Page 1

The case of fifteen Vietnamese women recruited to become surrogate mothers in a baby-breeding ring in Thailand Review of the international media coverage and the role of Alliance Anti-Trafic February-April 2011

1. Case presentation and the role of Alliance Anti-Trafic (AAT) At the end of January 2011, an official at the Vietnamese Embassy in Bangkok received a phone call from a Vietnamese woman who claimed to be detained in a house in the capital’s suburbs (Ramkhamhaen Street, Saphan Sung district). The Embassy contacted AAT in Thailand to request an investigation and victim identification support. Following a preliminary investigation, AAT in Thailand requested the intervention of the Department for Special Investigation (DSI) and the Immigration Bureau. On February 23, the DSI, AAT in Thailand and the Labour Rights Promotion Network (LPN) raided the house and rescued 13 women who were allegedly victims of a Taiwanese baby-breeding ring operating via an Internet-based company called Baby 1001 ( In addition, DSI also found two other women staying in a public hospital where they had just delivered. The 15 women were sent for care to Baan Kredtrakarn Protection and Occupational Development Center under the Social Development and Human Security Ministry of Thailand. AAT in Thailand assisted in the investigation and provided information and support to the Thai authorities in the legal case against the offenders.
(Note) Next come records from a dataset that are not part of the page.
(** * Screenshot-File-Automator: the OCR interpretation engine of
    [src/screenshot_processor.py] ([is_valid_time], [fix_common_digit_errors],
    [extract_time_advanced], [find_all_details]) over a shallow embedding.

    Python [str] values are modelled as lists of ASCII characters; on ASCII
    text [str.upper], [str.strip], [\b], [\s] and [\d] behave as written
    below.  The [re] patterns used by the source are embedded as terms of a
    small backtracking matcher ([Regex]) with Python's ordered alternation,
    greedy bounded repetition and capturing groups. OCR confidences
    (Python floats) are modelled as rationals. *)

From Stdlib Require Import Ascii String List Bool ZArith QArith Qabs Lia Permutation.
Import ListNotations.
Open Scope nat_scope.

(* ------------------------------------------------------------------ *)
(** ** Python strings *)

Module Py.

Definition str := list ascii.

(** A string literal of the source. *)
Definition lit (s : string) : str := list_ascii_of_string s.

Definition code (c : ascii) : nat := nat_of_ascii c.

Definition between (lo hi : ascii) (c : ascii) : bool :=
  (code lo <=? code c)%nat && (code c <=? code hi)%nat.

Definition is_digit (c : ascii) : bool := between "0" "9" c.
Definition is_upper (c : ascii) : bool := between "A" "Z" c.
Definition is_lower (c : ascii) : bool := between "a" "z" c.

(** [str.isspace] on ASCII: tab, LF, VT, FF, CR, the separators
    0x1c-0x1f, and space.  This is also Python's [\s] for [str] patterns. *)
Definition is_space (c : ascii) : bool :=
  ((9 <=? code c) && (code c <=? 13))%nat
  || ((28 <=? code c) && (code c <=? 32))%nat.

(** Python's [\w] on ASCII: letters, digits and underscore. *)
Definition is_word (c : ascii) : bool :=
  is_digit c || is_upper c || is_lower c || Ascii.eqb c "_".

Definition upper_char (c : ascii) : ascii :=
  if is_lower c then ascii_of_nat (code c - 32) else c.

(** [s.upper()] *)
Definition upper (s : str) : str := map upper_char s.

Fixpoint lstrip (s : str) : str :=
  match s with
  | c :: s' => if is_space c then lstrip s' else s
  | [] => []
  end.

(** [s.strip()] *)
Definition strip (s : str) : str := rev (lstrip (rev (lstrip s))).

(** [s.replace(old, new)] for one-character [old] and [new], the only
    form the source uses. *)
Definition replace (old new : ascii) (s : str) : str :=
  map (fun c => if Ascii.eqb c old then new else c) s.

(** [sep.join(xs)] *)
Fixpoint join (sep : str) (xs : list str) : str :=
  match xs with
  | [] => []
  | [x] => x
  | x :: xs' => x ++ sep ++ join sep xs'
  end.

(** [s.split(sep)] for a one-character separator. *)
Fixpoint split (sep : ascii) (s : str) : list str :=
  match s with
  | [] => [[]]
  | c :: s' =>
      if Ascii.eqb c sep then [] :: split sep s'
      else match split sep s' with
           | w :: ws => (c :: w) :: ws
           | [] => [[c]]
           end
  end.

Definition contains_char (c : ascii) (s : str) : bool :=
  existsb (Ascii.eqb c) s.

Fixpoint str_eqb (a b : str) : bool :=
  match a, b with
  | [], [] => true
  | x :: a', y :: b' => Ascii.eqb x y && str_eqb a' b'
  | _, _ => false
  end.

(** [s.endswith(suffix)] *)
Definition endswith (s suffix : str) : bool :=
  (length suffix <=? length s)%nat
  && str_eqb (skipn (length s - length suffix) s) suffix.

(** [s.startswith(c)] for a one-character prefix. *)
Definition startswith_char (s : str) (c : ascii) : bool :=
  match s with
  | x :: _ => Ascii.eqb x c
  | [] => false
  end.

Definition digit_val (c : ascii) : Z := Z.of_nat (code c - code "0").

Fixpoint digits_val (acc : Z) (s : str) : Z :=
  match s with
  | [] => acc
  | c :: s' => digits_val (10 * acc + digit_val c) s'
  end.

(** Underscores of an [int()] literal: only single ones, between digits. *)
Fixpoint well_underscored (prev_digit : bool) (s : str) : bool :=
  match s with
  | [] => prev_digit
  | c :: s' =>
      if is_digit c then well_underscored true s'
      else if Ascii.eqb c "_" then prev_digit && well_underscored false s'
      else false
  end.

(** [int(s)] on a [str]: surrounding whitespace, an optional sign, then
    decimal digits with optional single underscores between them;
    [None] is the [ValueError]. *)
Definition int (s : str) : option Z :=
  let t := strip s in
  let '(sign, body) :=
    match t with
    | c :: t' => if Ascii.eqb c "-" then ((-1)%Z, t')
                 else if Ascii.eqb c "+" then (1%Z, t') else (1%Z, t)
    | [] => (1%Z, [])
    end in
  match body with
  | [] => None
  | _ => if well_underscored false body
         then Some (sign * digits_val 0 (filter is_digit body))%Z
         else None
  end.

Fixpoint digits_of_pos (fuel : nat) (n : Z) (acc : str) : str :=
  match fuel with
  | O => acc
  | S f =>
      let d := ascii_of_nat (Z.to_nat (n mod 10) + code "0") in
      if (n <? 10)%Z then d :: acc else digits_of_pos f (n / 10) (d :: acc)
  end.

(** [str(n)] for a Python [int]. *)
Definition str_of_Z (n : Z) : str :=
  if (n <? 0)%Z then "-"%char :: digits_of_pos (S (Z.to_nat (Z.log2 (- n)))) (- n) []
  else digits_of_pos (S (Z.to_nat (Z.log2 n))) n [].

(** [f"{n:0wd}"]: zero padding to width [w] after the sign. *)
Definition fmt_0d (w : nat) (n : Z) : str :=
  let sign := if (n <? 0)%Z then ["-"%char] else [] in
  let ds := str_of_Z (Z.abs n) in
  sign ++ repeat "0"%char (w - length sign - length ds) ++ ds.

End Py.

Import Py.

(* ------------------------------------------------------------------ *)
(** ** The [re] module: a backtracking matcher *)

Module Regex.

(** Patterns.  [Rep p lo hi] is the greedy repetition [p{lo,hi}] of a
    character class ([hi = None] for an unbounded repetition, so [*] is
    [Rep p 0 None] and [+] is [Rep p 1 None]). *)
Inductive regex : Type :=
| Cls (p : ascii -> bool)
| Seq (r1 r2 : regex)
| Alt (r1 r2 : regex)
| Grp (n : nat) (r : regex)
| WordB
| Rep (p : ascii -> bool) (lo : nat) (hi : option nat).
Thai authorities immediately recognized the 15 surrogate mothers as victims of human trafficking, and therefore were eligible for care, protection and repatriation assistance.. AAT in Vietnam sent two Vietnamese staff to Thailand from February 28 to March 5 to assist with the women’s repatriations and collect data, while AAT in Vietnam provided critical information to Vietnamese police and ensured the security of the victims and their families following repatriation. In early March, AAT in Vietnam informally met with representatives of the Ministry of Public Security, the Ministry of Foreign Affairs and the National Women’s Union in Hanoi to update them on ongoing operations in Thailand. Seeking a collaborative approach, AAT in Vietnam and the Vietnamese Board for Prevention of Human Trafficking Crime (Directing Board responsible for enforcing the decision 130/CP) coordinated with the Bureau of Criminal Investigation (C45) 1

to send two Vietnamese policemen to Bangkok to attend a case conference on March 4 with officials from the Taiwanese, Vietnamese and Thai governments, organized by AAT in Thailand. On March 8, Thai authorities requested the 15 women stay in Bangkok to complete their statements for the court hearing with the support of AAT in Thailand. While monitoring the case and providing daily support to the victims, AAT in Thailand discovered that 11 women voluntarily accepted the surrogacy deal, and 7 of them were still in contact with the company’s manager in Taiwan, providing regular updates as well as the identity of the 4 women who claimed to be trafficking victims. These 7 still hoped the company would compensate them for the delivery of their babies, as per the original agreement. AAT provided this information to the Vietnamese Ministry of Public Security and the National Women’s Union in order to reinforce the protection of the 4 women who had claimed abuse, as well as their families in Bac Liêu and Soc Trang provinces (in the Mekong Delta). Meanwhile, officials from the AAT project in Can Tho visited the families of the 4 trafficked victims in Bac Liêu and Soc Trang provinces to ensure they were safe and under protection and to keep them informed and reassured about their daughters’ situations. Thanks to the information provided to the Vietnamese criminal police (C45), the investigation into the international crime ring is progressing well, while AAT in Vietnam continues to cooperate with the National and Can Tho Women’s Union, preparing for the 15 women’s and their babies’ repatriations, scheduled for the end of April, and to identify how to better support their rehabilitation and future reintegration into the community. During the case, AAT in Thailand requested journalists omit AAT in their reporting to ensure the security of its staff, which was generally respected and explains why AAT is absent from the majority of press reports. Every year, AAT deals with exceptional cases like this that require emergency funding, which is difficult to schedule in project proposals.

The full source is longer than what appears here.